Георгий Викторович Адамович (1892–1972), поэт, литературный критик, участник второго «Цеха поэтов»:
Гумилев был в жизни приверженцем «театра для себя», причем преувеличивал людскую доверчивость или преувеличивал собственный свой авторитет и престиж, что и привело к тому, что его считали в Петербурге человеком неумным [1; 341].
Виктор Яковлевич Ирецкий:
1908-й год. В редакции появляется очень странный – для редакции русской газеты – человек. Он в цилиндре, в белых лайковых перчатках. Он весь напружиненный, накрахмаленный, надменный. Это бросается в глаза еще и потому, что он очень некрасив. Даже уродлив. С безжизненно спокойным лицом, растягивая слова, он произносит первую же фразу с дикцией и отчетливостью декламатора. Речь идет о том, что он принес библиографическую заметку о чьих-то стихах. Небольшую заметку в 60 строк. Но он произносит это так торжественно, так важно, точно принес с собой нечто самое нужное, самое ценное для газеты. А между тем молодая газета на 80 % серьезно политическая. Литературно-критический отдел только терпится, как вынужденная необходимость. Редактор, принимая тощую рукопись, наклоняет голову – вероятно для того, чтобы скрыть свою улыбку.
Этот новый сотрудник газеты – Николай Степанович Гумилев. Он появляется затем в редакции несколько раз, приносит не только критические статьи, но и рассказы. И даже стихи. Но торжественная манера разговаривать с редактором неизменно та же. Проходит много лет, совершается революция, наступает голод и террор, люди уныло пригибают спины, стараются быть незаметными, научаются говорить приниженным тоном, выдавливая на лицах своих виноватые улыбки, – но Гумилев тот же. Сейчас на нем, правда, не цилиндр, но яркая доха из тюленьего меха с цветной каймой.
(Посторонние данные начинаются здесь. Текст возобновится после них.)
(* ===== verification/WasmSpec.v ===== *)
(** * WasmSpec: what the WASM serializer writes and what is read back

    A string is written as its bytes followed by a pointer to them and their
    number, a list of strings as the strings, the pointers to them and again a
    pointer and a number: [string_image] and [list_image].  Every operation is
    one write of such an image, which is what the deserializer reads. *)

From S2P Require Import Prelude Wasm.

Local Open Scope Z_scope.

(** ** Images *)

Definition le16 (v : Z) : list Z := [u8 v; u8 (Z.shiftr v 8)].
Definition le32 (v : Z) : list Z := le16 (u16 v) ++ le16 (u16 (Z.shiftr v 16)).

Definition string_image (offset : Z) (s : list Z) : list Z := s ++ le32 (u32 offset) ++ le32 (u32 (zlen s)).

Fixpoint strings_image (offset : Z) (strs : list (list Z)) : list Z :=
  match strs with
  | [] => []
  | s :: strs => string_image offset s ++ strings_image (offset + zlen s + 8) strs
  end.

(** The pointers to the strings. *)
Fixpoint string_pointers (offset : Z) (strs : list (list Z)) : list Z :=
  match strs with
  | [] => []
  | s :: strs => (offset + zlen s) :: string_pointers (offset + zlen s + 8) strs
  end.

Definition pointers_image (ps : list Z) : list Z := p ← ps; le32 p.

Definition list_image (offset : Z) (strs : list (list Z)) : list Z :=
  let strings := strings_image offset strs in
  strings ++ pointers_image (string_pointers offset strs) ++
    le32 (u32 (offset + zlen strings)) ++ le32 (u32 (zlen strs)).

Lemma le32_length v : zlen (le32 v) = 4.
Proof. done. Qed.

Lemma string_image_length offset s : zlen (string_image offset s) = zlen s + 8.
Proof. unfold string_image. rewrite !length_app. cbn. lia. Qed.

Fixpoint strings_size (strs : list (list Z)) : Z :=
  match strs with [] => 0 | s :: strs => zlen s + 8 + strings_size strs end.

Lemma strings_image_length offset strs : zlen (strings_image offset strs) = strings_size strs.
Proof.
  revert offset. induction strs as [|s strs IH]; intros offset; [done|]. cbn.
  rewrite length_app, Nat2Z.inj_add, string_image_length, IH. done.
Qed.

Lemma string_pointers_length offset strs : length (string_pointers offset strs) = length strs.
Proof. revert offset. induction strs as [|s strs IH]; intros offset; cbn; auto. Qed.

Lemma pointers_image_length ps : zlen (pointers_image ps) = 4 * zlen ps.
Proof.
  induction ps as [|p ps IH]; [done|]. unfold pointers_image in *. rewrite bind_cons, length_app. cbn [length].
  change (length (le32 p)) with 4%nat. lia.
Qed.

Lemma list_image_length offset strs : zlen (list_image offset strs) = strings_size strs + 4 * zlen strs + 8.
Proof.
  unfold list_image. rewrite !length_app, !Nat2Z.inj_add, strings_image_length, pointers_image_length, string_pointers_length.
  rewrite !le32_length. lia.
Qed.

(** The declared sizes are those of the images. *)
Lemma string_memory_size_image offset s : zlen s + 8 < 2 ^ 64 → string_memory_size s = zlen (string_image offset s).
Proof. intros. unfold string_memory_size. rewrite u64_small by lia. rewrite string_image_length. lia. Qed.

Lemma strings_size_pos strs : 0 ≤ strings_size strs.
Proof. induction strs as [|s strs IH]; cbn; lia. Qed.

Lemma strings_size_fold n strs : 0 ≤ n → n + strings_size strs < 2 ^ 64 →
  foldl (λ size s, u64 (size + string_memory_size s)) n strs = n + strings_size strs.
Proof.
  revert n. induction strs as [|s strs IH]; intros n Hn Hb; cbn in *; [lia|]. pose proof (strings_size_pos strs).
  unfold string_memory_size. rewrite !u64_small by (rewrite ?u64_small; lia). rewrite IH; lia.
Qed.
Он такой же напружиненный, не сгибает спины и не только не принижает своего тона, но напротив – говорит высокомерно, особенно с пролетарскими поэтами – всякими Жижморами, Садофьевыми, Самобытниками. <…> Когда я однажды даю ему понять, что его тон восстанавливает против него пролетарских поэтов и делает их его врагами, он невозмутимо отвечает: только так и надо с ними разговаривать. Этим я поднимаю в их глазах поэзию. Пусть и они таким тоном говорят, если они действительно поэты [13; 206].